Marigold and rye roots were sampled by taking one soil core adjacent to a plant per plot using a 0.1-m i.d. auger that was constructed with a low-compaction cutting head. The roots were sampled from Sept.-mow T. patula and T. erecta treatments from the top 0.3 m of the soil on 10 Sept. 1996 (Exp. B) and 15 Sept. 1997 (Exp. A). Rye roots were sampled from the top 0.3 m of the soil on 23 July 1996 (Exp. B) and 22 July 1997 (Exp. A). The roots were separated from the soil by hydropneumatic elutriation (Smucker et al., 1982) for DM determination. All plant material was oven-dried at 65°C for DM determination, and in cases where the samples were large, a subsample was taken for chemical analyses.
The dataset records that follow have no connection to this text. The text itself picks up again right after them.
(* ===== verification/Actf.v ===== *)
(** The command line program, [actf.c]: options, the generators that [main] puts
    together, and the loop that prints the events and counts them.

    [getopt] is a parameter: the options it gives, with their arguments, and the
    arguments that are left.  Standard output and standard error are the texts
    written to them. *)
From S2P Require Import Prelude Common Libc Regex Error Rng HashMap Clock FldCls Metadata Json JsonUtils CtfJson FldClsParse MetadataParse MetadataText.
From S2P Require Import Mappings Generator PrioQueue Muxer Filter Fld Decoder Print Tstamp Freader.
From stdpp Require Import strings list.
#[local] Existing Instance Tstamp.outcome_bind.
Open Scope Z_scope.

(** * Options *)

Definition print_usage : text := lit "Usage: actf [option(s)] [CTF_PATH(s)]
 The options are:
  -p <opts>   Select what to print. The opts argument is a comma-separated list
              with the event property to print. Supported properties are:
              packet-header, packet-context, event-header, event-common-context,
              event-specific-context, event-payload and all.
              For example: -p event-header,event-payload
  -l          Print labels for each event property
  -d          Print timestamp delta between events
  -c          Print timestamps in cycles (default [hh:mm:ss.ns] in localtime)
  -g          Print and parse (-b/-e) timestamps in UTC instead of localtime.
  -t          Print timestamps with the full date.
  -s          Print timestamps in seconds.nanoseconds.
  -b <tstamp> Trim events occurring before tstamp. The unit of tstamp is
              ns and can be given in the following formats:
                yyyy-mm-dd hh:ii[:ss[.nano]]
                hh:ii[:ss[.nano]]
                [-]sec[.nano]
              For the hh:ii[:ss[.nano]] format, the date will be taken from the first event.
              For the [-]sec[.nano] format, sec is the number of seconds from origin.
              The date is considered localtime. If you want UTC, set environment to TZ=UTC.
  -e <tstamp> Trim events occurring after tstamp. See available formats under -b.
  -q          Quiet, do not print events
  -h          Print help
".

Record flags := mk_flags {
  quiet : bool;
  ctf_paths : list string;
  printer_flags : Z;
  filter_range : actf_filter_time_range;
  has_filter_range : bool
}.

(** The program goes on, or exits with a code and a text on standard error. *)
Inductive run A := Go (a : A) | Exit (code : Z) (err : text).
Arguments Go {A}. Arguments Exit {A}.

Definition run_bind {A B} (c : run A) (k : A -> run B) : run B := match c with Go a => k a | Exit rc e => Exit rc e end.

(** The tokens of [-p] and the flag that each sets. *)
Definition token : list (text * Z) :=
  [(lit "packet-header", ACTF_PRINT_PKT_HEADER); (lit "packet-context", ACTF_PRINT_PKT_CTX); (lit "event-header", ACTF_PRINT_EVENT_HEADER);
   (lit "event-common-context", ACTF_PRINT_EVENT_COMMON_CTX); (lit "event-specific-context", ACTF_PRINT_EVENT_SPECIFIC_CTX);
   (lit "event-payload", ACTF_PRINT_EVENT_PAYLOAD); (lit "all", ACTF_PRINT_ALL)].

(** [getsubopt] of POSIX, on text that is not empty: a suboption ends at a comma, its
    name at an equal sign.  [inl] is the token found, [inr] the value of a suboption
    that is no token; with the text that is left. *)
Fixpoint upto (c : ascii) (s : text) : text * text :=
  match s with
  | [] => ([], [])
  | x :: s' => if Ascii.eqb x c then ([], s') else let '(a, b) := upto c s' in (x :: a, b)
  end.

Definition getsubopt {V} (tokens : list (text * V)) (s : text) : (V + text) * text :=
  let '(opt, rest) := upto "," s in
  match List.find (fun t => bool_decide (fst t = fst (upto "=" opt))) tokens with
  | Some t => (inl (snd t), rest)
  | None => (inr opt, rest)
  end.

Definition quoted (s : text) : text := [ascii_of_Z 34] ++ s ++ [ascii_of_Z 34].

(** The loop over the suboptions, at most [fuel] of them. *)
Fixpoint subopts_loop (fuel : nat) (subopts : text) (printer_flags : Z) : run Z :=
  match fuel with
  | O => Go printer_flags
  | S fuel =>
      match subopts with
      | [] => Go printer_flags
      | _ =>
          match getsubopt token subopts with
          | (inl flag, rest) => subopts_loop fuel rest (Z.lor printer_flags flag)
          | (inr value, _) => Exit (-1) (lit "No match for print option: " ++ quoted value ++ [ascii_of_Z 10] ++ print_usage)
          end
      end
  end.

(** The variables of the option loop. *)
Record args := mk_args { a_flags : Z; a_begin : option text; a_end : option text; a_quiet : bool }.
Definition or_flag (flag : Z) (a : args) : args := mk_args (Z.lor (a_flags a) flag) (a_begin a) (a_end a) (a_quiet a).

(** An option and its argument, which is empty for the options that have none. *)
Definition opt_step (opt : ascii) (optarg : text) (a : args) : run args :=
  if Ascii.eqb opt "p" then
    run_bind (subopts_loop (length optarg) optarg (a_flags a)) (fun pf => Go (mk_args pf (a_begin a) (a_end a) (a_quiet a)))
  else if Ascii.eqb opt "l" then Go (or_flag ACTF_PRINT_PROP_LABELS a)
  else if Ascii.eqb opt "d" then Go (or_flag ACTF_PRINT_TSTAMP_DELTA a)
  else if Ascii.eqb opt "c" then Go (or_flag ACTF_PRINT_TSTAMP_CC a)
  else if Ascii.eqb opt "g" then Go (or_flag ACTF_PRINT_TSTAMP_UTC a)
  else if Ascii.eqb opt "t" then Go (or_flag ACTF_PRINT_TSTAMP_DATE a)
  else if Ascii.eqb opt "s" then Go (or_flag ACTF_PRINT_TSTAMP_SEC a)
  else if Ascii.eqb opt "b" then Go (mk_args (a_flags a) (Some optarg) (a_end a) (a_quiet a))
  else if Ascii.eqb opt "e" then Go (mk_args (a_flags a) (a_begin a) (Some optarg) (a_quiet a))
  else if Ascii.eqb opt "q" then Go (mk_args (a_flags a) (a_begin a) (a_end a) true)
  else if Ascii.eqb opt "h" then Exit 0 print_usage
  else Exit (-1) print_usage.

Fixpoint opt_loop (opts : list (ascii * text)) (a : args) : run args :=
  match opts with
  | [] => Go a
  | (opt, optarg) :: opts => run_bind (opt_step opt optarg a) (opt_loop opts)
  end.

Definition errfmt (s : text) : text :=
  lit "invalid timestamp (" ++ s ++ lit "), the formats yyyy-mm-dd hh:ii[:ss[.nano]], hh:ii[:ss[.nano]] and [-]sec[.nano] are supported" ++ [ascii_of_Z 10].

Section Main.
Context {json tok : Type} `{JsonC json, Heap, Tokener json tok, QSort} {CD : Type} `{Iconv CD}.
(** The time zone, the messages of failures, and the file system. *)
Context (localtime : Z -> tm) (mktime : tm -> option Z).
Context (metadata_error : actf_metadata -> option text) (opendir : string -> option os_dir) (open_message : text) (strerror : text).
Context (junk_nodes : nat -> list node) (junk_evs : nat -> list (list event_ref)).

(** A bound of the filter, if it is given; [dflt] if not. *)
Definition parse_bound (s : option text) (parse_as_utc : bool) (dflt : Z * bool) : outcome (run (Z * bool)) :=
  match s with
  | None => Ok (Go dflt)
  | Some s =>
      match parse_tstamp_ns mktime s parse_as_utc with
      | Ok v => Ok (Go v)
      | Err _ => Ok (Exit (-1) (errfmt s))
      | Undef => Undef
      end
  end.

Definition parse_flags (opts : list (ascii * text)) (paths : list string) : outcome (run flags) :=
  match opt_loop opts (mk_args 0 None None false) with
  | Exit rc e => Ok (Exit rc e)
  | Go a =>
      if (length paths <? 1)%nat then
        Ok (Exit (-1) (lit "Expected one or more positional arguments with CTF directories" ++ [ascii_of_Z 10] ++ print_usage))
      else
        let pf := if Z.land (a_flags a) ACTF_PRINT_ALL =? 0 then Z.lor (a_flags a) ACTF_PRINT_ALL else a_flags a in
        let r := ACTF_FILTER_TIME_RANGE_ALL in
        let has_range := bool_decide (is_Some (a_begin a)) || bool_decide (is_Some (a_end a)) in
        let parse_as_utc := set_in pf ACTF_PRINT_TSTAMP_UTC in
        b ← parse_bound (a_begin a) parse_as_utc (r_begin r, begin_has_date r);
        match b with
        | Exit rc e => Ok (Exit rc e)
        | Go b =>
            e ← parse_bound (a_end a) parse_as_utc (r_end r, end_has_date r);
            match e with
            | Exit rc e => Ok (Exit rc e)
            | Go e => Ok (Go (mk_flags (a_quiet a) paths pf (mk_range (fst b) (snd b) (fst e) (snd e)) has_range))
            end
        end
  end.

(** * Reading *)

Section ReadEvents.
Context {G : Type} `{Generator G event_ref} (last_error : G -> option text) (depth : nat).

(** The generator, the printer with standard output, standard error, and the local
    variables. *)
Record rstate := mk_rstate {
  r_gen : G; r_prn : pst CD; r_err : text;
  count : Z; last_disc_evs : Z; last_seq_num : Z
}.

Definition write_err (s : text) : st rstate unit :=
  st_modify (fun r => mk_rstate (r_gen r) (r_prn r) (r_err r ++ s) (count r) (last_disc_evs r) (last_seq_num r)).
Definition on_printer {A} (c : st (pst CD) A) : st rstate A :=
  st_zoom r_prn (fun p r => mk_rstate (r_gen r) p (r_err r) (count r) (last_disc_evs r) (last_seq_num r)) c.
Definition on_generator {A} (c : st G A) : st rstate A :=
  st_zoom r_gen (fun g r => mk_rstate g (r_prn r) (r_err r) (count r) (last_disc_evs r) (last_seq_num r)) c.

Definition lost_message (seq_num lost : Z) : text :=
  lit "packet " ++ fmt_u seq_num ++ lit " has " ++ fmt_u lost ++ lit " lost events" ++ [ascii_of_Z 10].

(** The counter of lost events, at the first event of what looks like a new packet. *)
Definition check_lost (quiet : bool) (seq_num disc_evs : Z) : st rstate unit :=
  r ← st_get;
  if (count r =? 0) || negb (seq_num =? last_seq_num r) then
    (if negb quiet && (last_disc_evs r <? disc_evs) then write_err (lost_message seq_num (disc_evs - last_disc_evs r)) else mret tt);;
    st_modify (fun r => mk_rstate (r_gen r) (r_prn r) (r_err r) (count r) disc_evs (last_seq_num r))
  else mret tt.

Definition read_event (quiet : bool) (er : event_ref) : st rstate unit :=
  (if negb quiet then _ ← on_printer (actf_fprint_event localtime depth er); on_printer (put [ascii_of_Z 10]) else mret tt);;
  let seq_num := actf_pkt_seq_num (er_pkt er) in
  check_lost quiet seq_num (actf_pkt_disc_event_record_snapshot (er_pkt er));;
  st_modify (fun r => mk_rstate (r_gen r) (r_prn r) (r_err r) (u64 (count r + 1)) (last_disc_evs r) seq_num).

Fixpoint each_event (quiet : bool) (evs : list event_ref) : st rstate unit :=
  match evs with [] => mret tt | er :: evs => read_event quiet er;; each_event quiet evs end.

(** The loop, for at most [fuel] calls of the generator: it is over with the return
    code of the last one. *)
Fixpoint read_loop (fuel : nat) (quiet : bool) : st rstate Z :=
  match fuel with
  | O => st_undef
  | S fuel => fun r =>
      match on_generator generate r with
      | (Ok [], r') => (Ok ACTF_OK, r')
      | (Ok evs, r') => (each_event quiet evs;; read_loop fuel quiet) r'
      | (Err rc, r') => (Ok rc, r')
      | (Undef, r') => (Undef, r')
      end
  end.

Definition read_events (fuel : nat) (oom : bool) (g : G) (quiet : bool) (printer_flags : Z) : outcome (Z * text * text) :=
  match actf_printer_init oom printer_flags with
  | None => Ok (ACTF_ERROR, [], [])
  | Some p =>
      fst ((rc ← read_loop fuel quiet;
        (if rc <? 0 then
           r ← st_get;
           match last_error (r_gen r) with
           | Some m => write_err (lit "read error: " ++ m ++ [ascii_of_Z 10])
           | None => st_undef
           end
         else mret tt);;
        r ← st_get;
        write_err (fmt_u (count r) ++ lit " events decoded" ++ [ascii_of_Z 10]);;
        (if negb (last_disc_evs r =? 0) then write_err (fmt_u (last_disc_evs r) ++ lit " events discarded" ++ [ascii_of_Z 10]) else mret tt);;
        r ← st_get;
        mret (rc, out (r_prn r), r_err r))
       (mk_rstate g (mk_pst p []) [] 0 0 0))
  end.
End ReadEvents.

(** * The program *)

Context `{Generator stream event_ref}.
(** The messages of the generators; which allocations of the reader, the filter and
    the printer fail. *)
Context (gen_error : active_gen -> option text) (flt_error : actf_filter actf_freader -> option text).
Context (oom_rd oom_flt oom_prn : bool).
Notation freader_gen := (actf_freader_to_generator gen_error).
Notation filter_gen := (@actf_filter_to_generator _ _ freader_gen er_tstamp).

(** What a run of the program leaves: the value of [main], and the two outputs. *)
Definition result := (Z * text * text)%type.

Definition actf_main (fuel depth : nat) (opts : list (ascii * text)) (paths : list string) (o : os) : outcome result * os :=
  match parse_flags opts paths with
  | Undef => (Undef, o)
  | Err rc => (Err rc, o)
  | Ok (Exit rc e) => (Ok (rc, [], e), o)
  | Ok (Go f) =>
      match actf_freader_init oom_rd (mk_cfg None 0 0) with
      | None => (Ok (ACTF_OOM, [], lit "actf_freader_init: " ++ strerror ++ [ascii_of_Z 10]), o)
      | Some rd =>
          match actf_freader_open_folders metadata_error opendir junk_nodes junk_evs rd (ctf_paths f) o with
          | (Undef, o) => (Undef, o)
          | (Err _, o) => (Ok (ACTF_ERROR, [], lit "actf_freader_open_folder: " ++ open_message ++ [ascii_of_Z 10]), (actf_freader_free rd o).2)
          | (Ok rd, o) =>
              (if has_filter_range f then
                 if oom_flt then Ok (ACTF_OOM, [], lit "actf_filter_init: " ++ strerror ++ [ascii_of_Z 10])
                 else @read_events _ filter_gen flt_error depth fuel oom_prn (actf_filter_init rd (filter_range f)) (quiet f) (printer_flags f)
               else @read_events _ freader_gen actf_freader_last_error depth fuel oom_prn rd (quiet f) (printer_flags f),
               (actf_freader_free rd o).2)
          end
      end
  end.
End Main.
A composite of ten 0.02-m diam. soil cores per plot were taken from the top 0.2 m of the soil each spring and fall. Samples were obtained from Exp. A plots on 24 Apr. and 10 Nov. 1995; 2 May and 4 Nov. 1996; 23 Apr. and 5 Nov. 1997; and 28 Apr. and 4 Nov. 1998. Samples were collected from Exp. B plots on 24 Apr. and 6 Nov. 1996; 21 Apr. and 5 Nov. 1997; and 27 Apr. and 4 Nov. 1998. Soil inorganic N (N_inorg) was extracted by shaking 25 g of field moist soil in 25 ml of 2N KCl for 1 h. Soil NO₃ and NH₄ concentrations were determined from the filtered extract (Maynard and Kalra, 1993) by continuous-flow colorimetry (Tel and Rao, 1981). The soil water content was determined gravimetrically so that N_inorg concentrations could be converted to a dry-weight basis. Total and macroorganic (particulate + sand fraction) C and N were determined for spring and fall soil samples. The macroorganic matter (similar to the light fraction) was separated by shaking 12.5 g of air-dried soil in 50 ml of sodium hexametaphosphate (5 g L^-1) for 60 min and then washing it through a 53-µm (270 mesh) sieve (Gregorich and Ellert, 1993).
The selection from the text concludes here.